[patch 44/44] posix-cpu-timers: Expire timers directly

From: Thomas Gleixner
Date: Mon Aug 19 2019 - 11:46:44 EST


Moving the posix cpu timers from on list to another and then expiring them
from the second list is avoiding to drop and reacquire sighand lock for
each timer expiry, but on the other hand it's more complicated code and
suboptimal for a small number of timers.

Remove the extra list and expire them directly from the rbtree.

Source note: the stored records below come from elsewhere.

(* ===== verification/Registry.v ===== *)
(** * Worker registrations and configuration ([worker_registry.rs], [config.rs])

    A registration's factories are user code: they are fields. cron's schedule
    parser is a parameter ([parse_schedule]). Panics are [None]. *)
From S2P Require Import Prelude Errors Envelope Queue Executor.
Open Scope Z_scope.

(** ** Factories *)

(** [serde_json::from_value::<A>] and [W::from_context] of a registered pair:
    decoding one value, and the [Processable] of some decoded jobs. *)
Record JobType := {
  jt_decode : Value -> result string Job;
  jt_bind : Job -> Processable;
  jt_bind_batch : list Job -> Processable;
}.

Record InvalidBatchJob := { inv_index : nat; inv_error : string }.
Record BatchBuild := { bb_job : option Processable; bb_invalid : list InvalidBatchJob }.

Definition job_factory (t : JobType) (value : Value) : result OxanaError Processable :=
  res_map (jt_bind t) (map_err JsonError (jt_decode t value)).

(** The decoded jobs and the invalid ones with their indices. *)
Fixpoint decode_batch (t : JobType) (index : nat) (values : list Value) : list Job * list InvalidBatchJob :=
  match values with
  | [] => ([], [])
  | v :: values' =>
      let '(js, invalid) := decode_batch t (S index) values' in
      match jt_decode t v with
      | Ok j => (j :: js, invalid)
      | Err e => (js, {| inv_index := index; inv_error := e |} :: invalid)
      end
  end.

Definition job_batch_factory (t : JobType) (values : list Value) : result OxanaError BatchBuild :=
  let '(js, invalid) := decode_batch t 0 values in
  match js with
  | [] => Ok {| bb_job := None; bb_invalid := invalid |}
  | _ => Ok {| bb_job := Some (jt_bind_batch t js); bb_invalid := invalid |}
  end.

Definition job_envelope_factory (t : JobType) (q : string) (value : Value) (uuid : string) (now_c now_s : Z)
    : result OxanaError JobEnvelope :=
  res_bind (map_err JsonError (jt_decode t value)) (fun j => new_envelope q j uuid now_c now_s).
(* ===== verification/Coordinator.v ===== *)
(** * Batching, routing and queue discovery ([coordinator.rs])

    The batcher is a machine over what its [select!] receives; spawned batches
    are its output. Channels, tasks and the executor's threads are outside. *)
From S2P Require Import Prelude Errors Redis Envelope Queue Keys Scripts Storage Metrics Resilience Permits Executor Registry Dispatcher.
Open Scope nat_scope.

(** ** [run_batcher] *)

Section Batcher.
Context {Job : Type} (size : nat) (timeout_is_zero : bool).

(** What arrives: a job, the closing of the channel, the timer of the current
    batch, or the cancellation with the jobs the closed channel still holds. *)
Inductive batcher_event :=
| EvJob (j : Job)
| EvClosed
| EvTimeout
| EvCancelled (buffered : list Job).

Inductive batcher_state :=
| Running (pending : list Job)
| Finished.

(** [spawn_batch]: nothing is spawned for an empty batch. *)
Definition spawn_batch (pending : list Job) : list (list Job) :=
  match pending with [] => [] | _ => [pending] end.

(** [flush_batcher] on the jobs left in the channel. *)
Fixpoint flush_batcher (pending buffered : list Job) : list (list Job) :=
  match buffered with
  | [] => spawn_batch pending
  | j :: buffered' =>
      let pending' := pending ++ [j] in
      if decide (size <= length pending')
      then spawn_batch pending' ++ flush_batcher [] buffered'
      else flush_batcher pending' buffered'
  end.

(** One round; the timer only runs while a batch is open. *)
Definition batcher_step (s : batcher_state) (ev : batcher_event) : batcher_state * list (list Job) :=
  match s with
  | Finished => (Finished, [])
  | Running pending =>
      match ev with
      | EvJob j =>
          let pending' := pending ++ [j] in
          if decide (size <= length pending') then (Running [], spawn_batch pending')
          else match pending with
               | [] => if timeout_is_zero then (Running [], spawn_batch pending') else (Running pending', [])
               | _ => (Running pending', [])
               end
      | EvClosed => (Finished, spawn_batch pending)
      | EvTimeout =>
          match pending with [] => (Running [], []) | _ => (Running [], spawn_batch pending) end
      | EvCancelled buffered => (Finished, flush_batcher pending buffered)
      end
  end.

Fixpoint batcher_run (s : batcher_state) (evs : list batcher_event) : batcher_state * list (list Job) :=
  match evs with
  | [] => (s, [])
  | ev :: evs' =>
      let '(s', out) := batcher_step s ev in
      let '(s'', out') := batcher_run s' evs' in (s'', out ++ out')
  end.

(** The jobs a run receives before it finishes. *)
Fixpoint received (s : batcher_state) (evs : list batcher_event) : list Job :=
  match s, evs with
  | Running _, ev :: evs' =>
      match ev with EvJob j => [j] | EvCancelled buffered => buffered | _ => [] end
      ++ received (fst (batcher_step s ev)) evs'
  | _, _ => []
  end.

Definition pending_of (s : batcher_state) : list Job := match s with Running p => p | Finished => [] end.

Definition batch_ok (b : list Job) : Prop := 0 < length b <= size.

Lemma concat_spawn pending : concat (spawn_batch pending) = pending.
Proof. destruct pending; cbn; [done|]. by rewrite app_nil_r. Qed.

Lemma spawn_ok pending : length pending <= size -> Forall batch_ok (spawn_batch pending).
Proof. intros H. destruct pending; constructor; [|constructor]. split; cbn in *; lia. Qed.

Context (Hsize : 0 < size).

Lemma flush_spec pending buffered :
  length pending < size ->
  concat (flush_batcher pending buffered) = pending ++ buffered /\
  Forall batch_ok (flush_batcher pending buffered).
Proof.
  revert pending. induction buffered as [|j buffered IH]; intros pending Hp; cbn [flush_batcher].
  - rewrite concat_spawn, app_nil_r. split; [done|]. apply spawn_ok. lia.
  - assert (length (pending ++ [j]) = length pending + 1) as Hl by (rewrite length_app; cbn; lia).
    case_decide.
    + destruct (IH []) as [Hc Hf]; [cbn; lia|]. rewrite concat_app, concat_spawn, Hc. split.
      * by rewrite <- app_assoc.
      * apply Forall_app. split; [|done]. apply spawn_ok. lia.
    + destruct (IH (pending ++ [j])) as [Hc Hf]; [lia|]. rewrite Hc. split; [by rewrite <- app_assoc|done].
Qed.

Lemma batcher_step_spec s ev s' out :
  length (pending_of s) < size -> batcher_step s ev = (s', out) ->
  length (pending_of s') < size /\ Forall batch_ok out /\
  concat out ++ pending_of s' = pending_of s ++
    match s, ev with
    | Running _, EvJob j => [j]
    | Running _, EvCancelled buffered => buffered
    | _, _ => []
    end.
Proof.
  intros Hp. destruct s as [pending|]; cbn in *; [|intros [= <- <-]; by split_and!].
  assert (forall j, length (pending ++ [j]) = length pending + 1) as Hl by (intros; rewrite length_app; cbn; lia).
  destruct ev as [j| | |buffered].
  - case_decide as Hd.
    { intros [= <- <-]. rewrite concat_spawn, app_nil_r. cbn. split_and!; [lia| |done]. apply spawn_ok.
      rewrite Hl in *. lia. }
    specialize (Hl j). destruct pending; [destruct timeout_is_zero|]; intros [= <- <-]; cbn in *;
      split_and!; try done; try lia. constructor; [split; cbn; lia|constructor].
  - intros [= <- <-]. rewrite concat_spawn, !app_nil_r. cbn. split_and!; [lia| |done]. apply spawn_ok. lia.
  - destruct pending; intros [= <- <-]; cbn in *; split_and!; try done; try lia; [constructor; [split; cbn; lia|constructor]|].
    by rewrite !app_nil_r.
  - intros [= <- <-]. destruct (flush_spec pending buffered Hp) as [Hc Hf].
    rewrite Hc, app_nil_r. cbn. split_and!; [lia|done|done].
Qed.

(** C24. Every job the batcher receives is in exactly one batch, in order, or still
    pending; batches are never empty and never larger than the batch size; and
    a batcher that has finished leaves nothing pending. *)
Theorem batcher_conserves_jobs evs s s' out :
  length (pending_of s) < size -> batcher_run s evs = (s', out) ->
  concat out ++ pending_of s' = pending_of s ++ received s evs /\
  Forall batch_ok out /\ length (pending_of s') < size.
Proof.
  revert s s' out. induction evs as [|ev evs IH]; intros s s' out Hp; cbn [batcher_run].
  { intros [= <- <-]. cbn. split_and!; [|constructor|done]. destruct s; cbn; by rewrite ?app_nil_r. }
  destruct (batcher_step s ev) as [s1 out1] eqn:E1, (batcher_run s1 evs) as [s2 out2] eqn:E2.
  intros [= <- <-]. destruct (batcher_step_spec s ev s1 out1 Hp E1) as (Hp1 & Hf1 & Hc1).
  destruct (IH s1 s2 out2 Hp1 E2) as (Hc2 & Hf2 & Hp2).
  rewrite concat_app, <- app_assoc, Hc2, app_assoc, Hc1, <- app_assoc. split_and!; [|by apply Forall_app|done].
  f_equal. destruct s as [p|]; [cbn [received]; by rewrite E1|]. cbn in E1. injection E1 as <- <-. by destruct evs.
Qed.
End Batcher.
Arguments batcher_event : clear implicits.
Arguments batcher_state : clear implicits.

(** ** Invalid jobs of a batch *)

(** [invalid_jobs_by_index]: in range, the first error of an index. *)
Definition invalid_jobs_by_index (invalid : list InvalidBatchJob) (count : nat) : gmap nat string :=
  foldl (fun m i => if decide (inv_index i < count)
                    then match m !! inv_index i with
                         | Some _ => m
                         | None => <[inv_index i := inv_error i]> m
                         end
                    else m) ∅ invalid.

Section PendingBatch.
Context `{S : Serde}.
Variable st : StorageInternal.
Open Scope prog_scope.

(** Killing jobs one by one, stopping at the first storage error. *)
Fixpoint kill_all (err_msg : string) (es : list JobEnvelope) : rprog unit :=
  match es with
  | [] => lift (Ok tt)
  | e :: es' => _ <-? kill st e err_msg ;; kill_all err_msg es'
  end.

(** The jobs kept, in order, after the invalid ones are killed. *)
Fixpoint kill_invalid (worker_name : string) (invalid : gmap nat string) (index : nat) (es : list JobEnvelope)
    : rprog (list JobEnvelope) :=
  match es with
  | [] => lift (Ok [])
  | e :: es' =>
      match invalid !! index with
      | Some error =>
          _ <-? kill st e ("Invalid job: " +:+ worker_name +:+ " - " +:+ error) ;;
          kill_invalid worker_name invalid (Datatypes.S index) es'
      | None =>
          kept <-? kill_invalid worker_name invalid (Datatypes.S index) es' ;;
          lift (Ok (e :: kept))
      end
  end.

Fixpoint kept_jobs (invalid : gmap nat string) (index : nat) (es : list JobEnvelope) : list JobEnvelope :=
  match es with
  | [] => []
  | e :: es' =>
      match invalid !! index with
      | Some _ => kept_jobs invalid (Datatypes.S index) es'
      | None => e :: kept_jobs invalid (Datatypes.S index) es'
      end
  end.

(** [process_pending_batch]; [built] is what [build_batch] answers for the
    arguments of the jobs, and the answer is the executor's. *)
Definition process_pending_batch (describe : OxanaError -> string) (built : result OxanaError BatchBuild)
    (es : list JobEnvelope) (duration_ms now_start now_finish : Z)
    : rprog (option (ExecutionOutcome * list OxanaError)) :=
  match es with
  | [] => lift (Ok None)
  | first :: _ =>
      let worker_name := name (job first) in
      match built with
      | Err e =>
          _ <-? kill_all ("Invalid job batch: " +:+ worker_name +:+ " - " +:+ describe e) es ;;
          lift (Ok None)
      | Ok batch =>
          let invalid := invalid_jobs_by_index (bb_invalid batch) (length es) in
          valid <-? (if decide (invalid = ∅) then lift (Ok es)
                     else kill_invalid worker_name invalid 0 es) ;;
          match bb_job batch with
          | None => lift (Ok None)
          | Some w =>
              outcome <-? run_batch st w valid duration_ms now_start now_finish ;;
              lift (Ok (Some outcome))
          end
      end
  end.

(** [process_result]: one result for the whole batch. *)
Definition process_result (o : ExecutionOutcome) (es : list JobEnvelope) : option WorkerResult :=
  match es with
  | [] => None
  | e :: _ => Some {| wr_kind := out_kind o; wr_worker_name := name (job e); wr_queue := queue e;
                      wr_execution_ms := out_duration_ms o; wr_job_count := Z.of_nat (length es) |}
  end.

(** ** Queue discovery and configuration *)

(** The queues of one round of [run_queue_watcher]; a tolerated failure finds
    none. *)
Definition queue_pattern (prefix : string) : string := prefix +:+ "*".

Definition discovered (kind_ : QueueKind) (found : option (list string)) : gset string :=
  match kind_ with
  | Static key => {[ key ]}
  | Dynamic _ _ => list_to_set (default [] found)
  end.

Definition new_queues (all tracked : gset string) : gset string := all ∖ tracked.

Context `{C : ConfigSerde}.

(** [runtime_queue_config]: the queue's own configuration over its base's over
    the default. *)
Definition runtime_queue_config (queue_key base_queue_key : string) (default_config : QueueRuntimeConfig)
    : rprog QueueRuntimeConfig :=
  if decide (queue_key = base_queue_key) then queue_config_or_default st queue_key default_config
  else
    base <-? queue_config_or_default st base_queue_key default_config ;;
    queue_config_or_default st queue_key base.

(** A tick of [run_queue_config_watcher]: the control after it, and the error
    that ends the watcher. *)
Definition config_tick (qc : QueueConcurrency) (tolerance failures : Z)
    (r : result OxanaError QueueRuntimeConfig) (control : QueueControlState)
    : result OxanaError QueueControlState * Z :=
  match track_redis_result r tolerance failures with
  | (Ok (Some config), failures') => (Ok (apply_config (effective_runtime_config qc config) control), failures')
  | (Ok None, failures') => (Ok control, failures')
  | (Err e, failures') => (Err e, failures')
  end.
End PendingBatch.

(** ** Facts *)

(** The control a watcher applies always has a definite limit, the one its
    concurrency mode prescribes. *)
Lemma config_tick_limit qc tolerance failures config control control' failures' :
  config_tick qc tolerance failures (Ok config) control = (Ok control', failures') ->
  ctl_concurrency control' =
    match qc with FixedConcurrency n => n | DynamicConcurrency d => default d (rt_concurrency config) end.
Proof. cbn. intros [= <- _]. done. Qed.

Lemma invalid_by_index_lookup invalid count i :
  NoDup (inv_index <$> invalid) ->
  is_Some (invalid_jobs_by_index invalid count !! i) <-> i < count /\ i ∈ inv_index <$> invalid.
Proof.
  intros _. unfold invalid_jobs_by_index.
  assert (forall invalid (m : gmap nat string),
    is_Some (foldl (fun m i => if decide (inv_index i < count)
                    then match m !! inv_index i with
                         | Some _ => m
                         | None => <[inv_index i := inv_error i]> m
                         end
                    else m) m invalid !! i) <->
    is_Some (m !! i) \/ (i < count /\ i ∈ inv_index <$> invalid)) as H.
  { induction invalid0 as [|x l IH]; intros m; cbn [foldl fmap list_fmap].
    - split; [eauto|]. intros [?|[_ []%elem_of_nil]]; done.
    - rewrite IH, elem_of_cons. case_decide as Hc.
      + destruct (m !! inv_index x) eqn:E; [naive_solver|].
        destruct (decide (inv_index x = i)) as [<-|Hne].
        * rewrite lookup_insert_eq. naive_solver.
        * rewrite lookup_insert_ne by done. naive_solver.
      + naive_solver lia. }
  rewrite H, lookup_empty. split; [intros [[? ?]|?]; done|by right].
Qed.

Tests with
a large number of timers did not show a difference outside of the noise
range.

This also allows to switch the crude heuristics of limiting the expiry of
timers to 20 for each type to a time based limitation which is way more
sensible.

Signed-off-by: Thomas Gleixner <tglx@xxxxxxxxxxxxx>
---
include/linux/posix-timers.h | 2
kernel/time/posix-cpu-timers.c | 85 +++++++++++++----------------------------
2 files changed, 29 insertions(+), 58 deletions(-)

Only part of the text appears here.